It has been a decent few days for Yasir Al-Rumayyan, governor of PIF, the Saudi Arabian sovereign wealth fund.
PIF owns 80 percent of Newcastle United, who will play in the Champions League after securing a top four slot with a draw against Leicester on Monday night. Al-Rumayyan, the club chairman, was on the pitch in a jacket lined with black and white stripes and wearing a pair of football boots. He was understandably delighted.
As PIF owns 93 percent of LIV Golf, Al-Rumayyan - a keen player with a handicap of 12 - would also have been pleased with the outcome of the second Major of the year. On Sunday in Rochester, upstate New York, Brooks Koepka, one of LIV Golf’s poster players, won the USPGA Championship.
The extent, if any, of state involvement in the hands-on, day-to-day running of Newcastle United and LIV has been the subject of a lot of debate, some of it legal and some of it contradictory. But the Saudi state’s sovereign wealth fund owns the football club and the golf league, so you don’t really need to know anything else.

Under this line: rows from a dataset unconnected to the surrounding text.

(* ===== verification/Handshake.v ===== *)
(** * Establishing a connection

    The four ways to make a [kyproto] connection out of one of [kynet]
    ([Connection::connect], [accept], [connect_with_auth], [accept_with_auth] of
    [kyproto/src/lib.rs], and [UnauthenticatedConnection] of
    [kyproto/src/auth.rs]) on the bidirectional stream that becomes the control
    stream, and what they leave on it. *)

From stdpp Require Import prelude list gmap strings.
From Stdlib Require Import ZArith Lia.
From S2P Require Import Prelude Io Av Packets Channel Control Router Connection.
Open Scope Z_scope.

(** The client of [Connection::connect], on the stream it opened *)
Definition connect (rx : Reader) : handler Writer ProtocolError (Connection * Reader) :=
  _ ← send_dummy;
  mret (connection_new INITIATOR_CLIENT, rx).

(** [Connection::accept], on the stream accepted *)
Definition accept (rx : Reader) : outcome ProtocolError (Connection * Reader) :=
  rx ← recv_dummy rx;
  Ok (connection_new INITIATOR_SERVER, rx).

(** [UnauthenticatedConnection]; its connection and its writer are those of the server *)
Record UnauthenticatedConnection := { get_auth : ClientAuth; u_rx : Reader }.

Section Auth.
Context `{AuthSerde}.

(** [Connection::connect_with_auth] *)
Definition connect_with_auth (auth : ClientAuth) (rx : Reader) : handler Writer ProtocolError (Connection * Reader) :=
  _ ← send_auth auth;
  rx ← pureM (recv_confirmation rx);
  mret (connection_new INITIATOR_CLIENT, rx).

(** [Connection::accept_with_auth] *)
Definition accept_with_auth (rx : Reader) : handler NetConnection ProtocolError UnauthenticatedConnection :=
  '(auth, rx) ← recv_auth rx;
  mret {| get_auth := auth; u_rx := rx |}.
End Auth.

(** [UnauthenticatedConnection::accept_authentication] *)
Definition accept_authentication (self : UnauthenticatedConnection) : handler Writer ProtocolError (Connection * Reader) :=
  _ ← send_dummy;
  mret (connection_new INITIATOR_SERVER, u_rx self).

(** ** The first byte of either side *)

Lemma send_dummy_open out : send_dummy (open_writer out) = (open_writer (out ++ [0]), Ok tt).
Proof. unfold send_dummy, write_or; run_handler. by rewrite write_all_open. Qed.

Lemma take_chunk_1 cs b rest : concat cs = b :: rest → ∃ cs', take_chunk 1 cs = Some ([b], cs') ∧ concat cs' = rest.
Proof.
  induction cs as [|[|x c] cs IH]; cbn; [done|exact IH|]. intros [= -> <-]. destruct c as [|y c]; cbn; eexists; (split; [reflexivity|done]).
Qed.

Lemma read_1 r b rest : rd_data r = b :: rest → ∃ r', read 1 r = Ok ([b], r') ∧ rd_data r' = rest ∧ rd_fail r' = rd_fail r.
Proof. intros (cs & Hc & Hd)%take_chunk_1. unfold read. rewrite Hc. by eexists. Qed.

(** ** The two sides *)

Section Peers.
Context `{HR : RmpSerde} `{HRL : !RmpSerdeLaws} `{HA : AuthSerde} `{HAL : !AuthSerdeLaws}.

(** The control task of one side, once the connection is made: it writes [ms] on
    what the handshake left of the writer [w], until the stream has carried [out],
    and handles the messages [ms'] of the other side, read from the rest of the
    stream. *)
Definition control_runs (ms ms' : list ControlMsg) (w : Writer) (out : bytes) (rx : Reader) : Prop :=
  send_msgs ms w = (open_writer out, Ok tt) ∧
  ∀ c, recv_msgs (S (length ms')) rx c = Some (foldl (λ c m, (handle_msg m c).1) c ms', Ok tt).

Lemma control_runs_intro ms ms' w pre out rx :
  Forall (λ m, is_Some (to_vec m)) ms → Forall (λ m, is_Some (to_vec m)) ms' →
  w = open_writer pre → out = pre ++ msgs_image ms → rd_data rx = msgs_image ms' → rd_fail rx = None →
  control_runs ms ms' w out rx.
Proof. intros Hms Hms' -> -> Hd Hf. split; [by apply send_msgs_ok|]. intros c. apply recv_msgs_ok; [done..|lia]. Qed.

Lemma connect_with_auth_confirmed a rx rest :
  blen (token a) ≤ TOKEN_MAX_LEN → rd_data rx = 0 :: rest →
  ∃ rx', connect_with_auth a rx (open_writer []) = (open_writer (auth_image a), Ok (connection_new INITIATOR_CLIENT, rx')) ∧
    rd_data rx' = rest ∧ rd_fail rx' = rd_fail rx.
Proof.
  intros Ht (rx' & Hr & Hd & Hf)%read_1. exists rx'. split; [|done]. unfold connect_with_auth; run_handler.
  rewrite send_auth_ok by done. unfold recv_confirmation. by rewrite Hr.
Qed.

Lemma accept_with_auth_image a rx rest :
  blen (auth_to_vec a) ≤ TOKEN_MAX_LEN → rd_data rx = auth_image a ++ rest →
  ∃ rx', accept_with_auth rx net_open = (net_open, Ok {| get_auth := a; u_rx := rx' |}) ∧ rd_data rx' = rest ∧ rd_fail rx' = rd_fail rx.
Proof.
  intros Ht Hd. pose proof (auth_encode_longer a) as Hl. pose proof (recv_auth_image a rx rest ltac:(lia) Hd) as Hr.
  destruct (Z.ltb_spec TOKEN_MAX_LEN (blen (auth_to_vec a))); [lia|]. destruct Hr as (rx' & Hr & Hd' & Hf). exists rx'. split; [|done].
  unfold accept_with_auth; run_handler. by rewrite Hr.
Qed.

Lemma accept_authentication_open u :
  accept_authentication u (open_writer []) = (open_writer [0], Ok (connection_new INITIATOR_SERVER, u_rx u)).
Proof. unfold accept_authentication; run_handler. by rewrite send_dummy_open. Qed.
End Peers.

(** ** Properties *)

(** C37: an authenticated connection talks: a client whose credentials fit and a
    server that accepts them both get a connection, numbered for their side; the
    server sees the client's credentials; and on the same stream, after the
    handshake and however the bytes are chunked, either side's control task
    delivers all its messages and handles exactly those of the other side, in
    order, until the stream ends. *)
Theorem authenticated_peers_talk `{HR : RmpSerde} `{HRL : !RmpSerdeLaws} `{HA : AuthSerde} `{HAL : !AuthSerdeLaws} a ms_c ms_s :
  blen (auth_to_vec a) ≤ TOKEN_MAX_LEN →
  Forall (λ m, is_Some (to_vec m)) ms_c → Forall (λ m, is_Some (to_vec m)) ms_s →
  ∃ out_c out_s, ∀ rx_c rx_s,
    rd_data rx_c = out_s → rd_data rx_s = out_c → rd_fail rx_c = None → rd_fail rx_s = None →
    ∃ w_c w_s rx_c' rx_s' u,
      connect_with_auth a rx_c (open_writer []) = (w_c, Ok (connection_new INITIATOR_CLIENT, rx_c')) ∧
      accept_with_auth rx_s net_open = (net_open, Ok u) ∧ get_auth u = a ∧
      accept_authentication u (open_writer []) = (w_s, Ok (connection_new INITIATOR_SERVER, rx_s')) ∧
      control_runs ms_c ms_s w_c out_c rx_c' ∧ control_runs ms_s ms_c w_s out_s rx_s'.
Proof.
  intros Ha Hc Hs. exists (auth_image a ++ msgs_image ms_c), ([0] ++ msgs_image ms_s). intros rx_c rx_s Hdc Hds Hfc Hfs.
  pose proof (auth_encode_longer a) as Hl.
  destruct (connect_with_auth_confirmed a rx_c _ ltac:(lia) Hdc) as (rx_c' & Hconn & Hdc' & Hfc').
  destruct (accept_with_auth_image a rx_s _ Ha Hds) as (rx_s' & Hacc & Hds' & Hfs').
  exists (open_writer (auth_image a)), (open_writer [0]), rx_c', rx_s', {| get_auth := a; u_rx := rx_s' |}.
  split_and!; [done|done|done|apply accept_authentication_open|eapply control_runs_intro; eauto; congruence..].
Qed.

(** The same without authentication: the server makes nothing but its connection
    out of the client's first byte, and neither control stream loses a message. *)
Theorem peers_talk `{HR : RmpSerde} `{HRL : !RmpSerdeLaws} ms_c ms_s :
  Forall (λ m, is_Some (to_vec m)) ms_c → Forall (λ m, is_Some (to_vec m)) ms_s →
  ∃ out_c out_s, ∀ rx_c rx_s,
    rd_data rx_c = out_s → rd_data rx_s = out_c → rd_fail rx_c = None → rd_fail rx_s = None →
    ∃ w_c rx_s',
      connect rx_c (open_writer []) = (w_c, Ok (connection_new INITIATOR_CLIENT, rx_c)) ∧
      accept rx_s = Ok (connection_new INITIATOR_SERVER, rx_s') ∧
      control_runs ms_c ms_s w_c out_c rx_c ∧ control_runs ms_s ms_c (open_writer []) out_s rx_s'.
Proof.
  intros Hc Hs. exists ([0] ++ msgs_image ms_c), (msgs_image ms_s). intros rx_c rx_s Hdc (rx_s' & Hr & Hds & Hfs)%read_1 Hfc Hfs'.
  exists (open_writer [0]), rx_s'. split_and!; [| |eapply control_runs_intro; eauto; congruence..].
  - unfold connect; run_handler. by rewrite send_dummy_open.
  - unfold accept, recv_dummy. by rewrite Hr.
Qed.

(** *** The properties at a sample handshake, with the sample encodings *)

#[local] Existing Instance tagged.
#[local] Existing Instance tagged_laws.
#[local] Existing Instance str16.
#[local] Existing Instance str16_laws.

Definition sample_auth : ClientAuth := {| token := [97; 98] |}.

Lemma authenticated_peers_talk_witness :
  ∃ out_c out_s, ∀ rx_c rx_s,
    rd_data rx_c = out_s → rd_data rx_s = out_c → rd_fail rx_c = None → rd_fail rx_s = None →
    ∃ w_c w_s rx_c' rx_s' u,
      connect_with_auth sample_auth rx_c (open_writer []) = (w_c, Ok (connection_new INITIATOR_CLIENT, rx_c')) ∧
      accept_with_auth rx_s net_open = (net_open, Ok u) ∧ get_auth u = sample_auth ∧
      accept_authentication u (open_writer []) = (w_s, Ok (connection_new INITIATOR_SERVER, rx_s')) ∧
      control_runs [Ready 4] [RegisterEndpoint 6; Ready 5] w_c out_c rx_c' ∧
      control_runs [RegisterEndpoint 6; Ready 5] [Ready 4] w_s out_s rx_s'.
Proof.
  apply (authenticated_peers_talk sample_auth [Ready 4] [RegisterEndpoint 6; Ready 5]); [by vm_compute|by repeat constructor..].
Defined.

Lemma peers_talk_witness :
  ∃ out_c out_s, ∀ rx_c rx_s,
    rd_data rx_c = out_s → rd_data rx_s = out_c → rd_fail rx_c = None → rd_fail rx_s = None →
    ∃ w_c rx_s',
      connect rx_c (open_writer []) = (w_c, Ok (connection_new INITIATOR_CLIENT, rx_c)) ∧
      accept rx_s = Ok (connection_new INITIATOR_SERVER, rx_s') ∧
      control_runs [Ready 4] [Ready 5] w_c out_c rx_c ∧ control_runs [Ready 5] [Ready 4] (open_writer []) out_s rx_s'.
Proof. apply (peers_talk [Ready 4] [Ready 5]); by repeat constructor. Defined.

And prominence, exposure and, now, success, are being achieved by Saudi ‘brands’, which is surely what the vague concept of sportswashing is all about. Koepka is a great golfer, with a great back-story (the five-time Major winner fought his way to the top via Europe’s second-tier tour and has returned from physically and mentally debilitating injury.)
But the wider sporting public see someone who has sold out to Saudi money. In a popularity contest, Rory McIlroy - who has won one Major less than Koepka - would be a runaway winner and Brooks would not make the cut.

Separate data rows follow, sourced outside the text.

(** ** Writing *)

Definition written (es : list WriteEvent) : list bytes :=
  omap (λ e, match e with Wrote buf (Ready (Ok _)) => Some buf | _ => None end) es.
(** Errors returned to the caller, and errors of the browser *)
Definition write_errors (es : list WriteEvent) : list JsError :=
  omap (λ e, match e with
             | Wrote _ (Ready (Err e)) | Flushed (Ready (Err e)) | Shut (Ready (Err e)) => Some e
             | _ => None
             end) es.
Definition settled_errors (es : list WriteEvent) : list JsError :=
  omap (λ e, match e with WriteSettled e => e | _ => None end) es.
Definition settled (es : list WriteEvent) : nat :=
  length (omap (λ e, match e with WriteSettled e => Some e | _ => None end) es).

Definition held_error (s : SendStream) : list JsError :=
  match ws_state s with WRunning (Some (Err e)) => [e] | _ => [] end.
Definition outstanding (s : SendStream) : nat := match ws_state s with WRunning None => 1 | _ => 0 end.

(** The state machine is never seen between two of its states. *)
Definition writer_ok (s : SendStream) : Prop :=
  match ws_state s with WInvalid | WRunning (Some Panic) => False | _ => True end.

Record write_inv (es : list WriteEvent) (s : SendStream) : Prop := {
  wi_ok : writer_ok s;
  wi_chunks : ws_chunks s = written es;
  wi_errors : write_errors es ++ held_error s = settled_errors es;
  wi_settled : (settled es + outstanding s = length (ws_chunks s))%nat;
  wi_counts : ∀ buf k, Wrote buf (Ready (Ok k)) ∈ es → k = length buf;
}.

(** [poll_flush] reports the settled write, if any, and starts nothing. *)
Lemma write_inv_flush es e s s' r :
  e = Flushed r ∨ e = Shut r → write_inv es s → poll_flush s = (s', r) → write_inv (es ++ [e]) s'.
Proof.
  intros He [Hok Hc Her Hs Hk] Hf. destruct s as [st cs]. unfold poll_flush in Hf. unfold writer_ok, held_error, outstanding in *. cbn in *.
  assert (Hcounts : ∀ buf k, Wrote buf (Ready (Ok k)) ∈ es ++ [e] → k = length buf).
  { intros buf k [Hin|Hin%list_elem_of_singleton]%elem_of_app; [by apply Hk|]. by destruct He as [->| ->]. }
  destruct st as [|[[u|err|]|]|]; try done; injection Hf as <- <-; destruct He as [->| ->]; (split; [done| | | |done]);
    unfold written, write_errors, settled_errors, settled, held_error, outstanding in *; rewrite ?omap_app; cbn; rewrite ?app_nil_r in *; auto.
Qed.

Lemma poll_write_cases buf s :
  writer_ok s →
  (∃ s', poll_write LOOP_FUEL buf s = (start_write buf s', Some (Ready (Ok (length buf)))) ∧ ws_chunks s' = ws_chunks s ∧
     held_error s = [] ∧ outstanding s = 0%nat) ∨
  (∃ e, ws_state s = WRunning (Some (Err e)) ∧ poll_write LOOP_FUEL buf s = (set_writer WIdle s, Some (Ready (Err e)))) ∨
  (ws_state s = WRunning None ∧ poll_write LOOP_FUEL buf s = (s, Some Pending)).
Proof.
  destruct s as [[|[[u|e|]|]|] cs]; unfold writer_ok; cbn; try done; intros _.
  - left. by exists {| ws_state := WIdle; ws_chunks := cs |}.
  - left. by exists {| ws_state := WIdle; ws_chunks := cs |}.
  - right. left. by exists e.
  - right. by right.
Qed.

Lemma write_inv_write es s buf s' r :
  write_inv es s → poll_write LOOP_FUEL buf s = (s', Some r) → write_inv (es ++ [Wrote buf r]) s'.
Proof.
  intros [Hok Hc Her Hs Hk] Hp.
  assert (Hcounts : r ≠ Ready Panic ∧ (∀ k, r = Ready (Ok k) → k = length buf) → ∀ b k, Wrote b (Ready (Ok k)) ∈ es ++ [Wrote buf r] → k = length b).
  { intros [_ Hr] b k [Hin|Hin%list_elem_of_singleton]%elem_of_app; [by apply Hk|]. injection Hin as -> <-. by apply Hr. }
  destruct (poll_write_cases buf s Hok) as [(s1 & Hp1 & Hcs & Hh & Ho)|[(e & Hst & Hp1)|[Hst Hp1]]]; rewrite Hp in Hp1; injection Hp1 as -> ->.
  - split; [done| | | |apply Hcounts; split; [done|by intros k [= <-]]]; unfold written, write_errors, settled_errors, settled in *; rewrite ?omap_app; cbn.
    + by rewrite Hcs, Hc.
    + rewrite Hh, app_nil_r in Her. by rewrite !app_nil_r.
    + rewrite app_nil_r, length_app, Hcs. cbn. lia.
  - unfold held_error, outstanding in *. rewrite Hst in *.
    split; [done| | | |apply Hcounts; split; [done|done]]; unfold written, write_errors, settled_errors, settled in *; rewrite ?omap_app; cbn; rewrite ?app_nil_r; done.
  - split; [done| | | |apply Hcounts; split; [done|done]]; unfold written, write_errors, settled_errors, settled in *; rewrite ?omap_app; cbn; rewrite ?app_nil_r; done.
Qed.

Lemma write_inv_reachable es s : runs write_step send_stream_new es s → write_inv es s.
Proof.
  apply (runs_invariant write_step write_inv).
  { split; try done. intros buf k Hin. by apply not_elem_of_nil in Hin. }
  intros ls l s1 s2 Hinv Hstep. destruct Hstep as [s1 buf s2 r Hp|s1 s2 r Hf|s1 s2 r Hf|s1 e Hst].
  - by eapply write_inv_write.
  - eapply write_inv_flush; [by left|done|done].
  - eapply write_inv_flush; [by right|done|done].
  - destruct Hinv as [Hok Hc Her Hs Hk]. unfold held_error, outstanding in *. rewrite Hst in *. rewrite app_nil_r in Her.
    split; unfold written, write_errors, settled_errors, settled, writer_ok, held_error, outstanding in *; rewrite ?omap_app; cbn; rewrite ?app_nil_r.
    + by destruct e.
    + done.
    + rewrite Her. by destruct e.
    + rewrite length_app. cbn. lia.
    + intros buf k [Hin|Hin%list_elem_of_singleton]%elem_of_app; [by apply Hk|done].
Qed.

(** C32: the browser's [AsyncWrite]: the chunks handed to the browser are the
    buffers of the calls that returned [Ok], whole and in order, at most one of
    them unsettled; every error of the browser is returned by exactly one later
    call, in order; a flush completes only when every chunk has been settled;
    and the states the code calls unreachable are. *)
Theorem web_write_exact es s :
  runs write_step send_stream_new es s →
  ws_chunks s = written es ∧
  write_errors es ++ held_error s = settled_errors es ∧
  (settled es ≤ length (ws_chunks s) ≤ settled es + 1)%nat ∧
  (∀ buf k, Wrote buf (Ready (Ok k)) ∈ es → k = length buf) ∧
  (∀ s' r, poll_flush s = (s', Ready r) → settled es = length (ws_chunks s) ∧ r ≠ Panic) ∧
  (∀ buf, ∃ s' r, poll_write LOOP_FUEL buf s = (s', Some r) ∧ r ≠ Ready Panic).
Proof.
  intros Hr. destruct (write_inv_reachable es s Hr) as [Hok Hc Her Hs Hk]. split_and!; [done|done| | |done| |].
  - lia.
  - unfold outstanding in Hs. destruct (ws_state s) as [|[]|]; lia.
  - intros s' r Hf. unfold poll_flush, writer_ok, outstanding in *. destruct (ws_state s) as [|[[]|]|]; try done; injection Hf as <- <-; split; (lia || done).
  - intros buf. destruct (poll_write_cases buf s Hok) as [(s1 & -> & _)|[(e & _ & ->)|[_ ->]]]; by eexists _, _.
Qed.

Newcastle United’s resurgence is a feelgood phenomenon on Tyneside, the home of so many passionate, wonderful fans, who have endured some tough times in recent years. There is no place quite like St James’ Park when it comes to watching football and Eddie Howe has done a truly fantastic job.
But there was a time when Newcastle United was a lot of people’s ‘second’ club, an institution that enjoyed widespread affection from the football family. Thanks to the Saudi money, that is no longer the case.
Understandably, after what they have been through, Newcastle fans will not care - they will enjoy Champions League nights, they will enjoy a possible title challenge in the next season or two, they will enjoy good football under the direction of the impressive Howe, they will - with some justification - claim their club’s model is little different from Manchester City’s.
And as he cavorts on the St James’ Park pitch and tees it up with Greg Norman, Al-Rumayyan certainly won’t care. It will be good to see the black and white jersey on the grandest stages, it is good to see Koepka conquer demons and join golf’s all-time greats.
But Saudi sportswashing is now on full spin and that can’t fail to churn more than a few stomachs.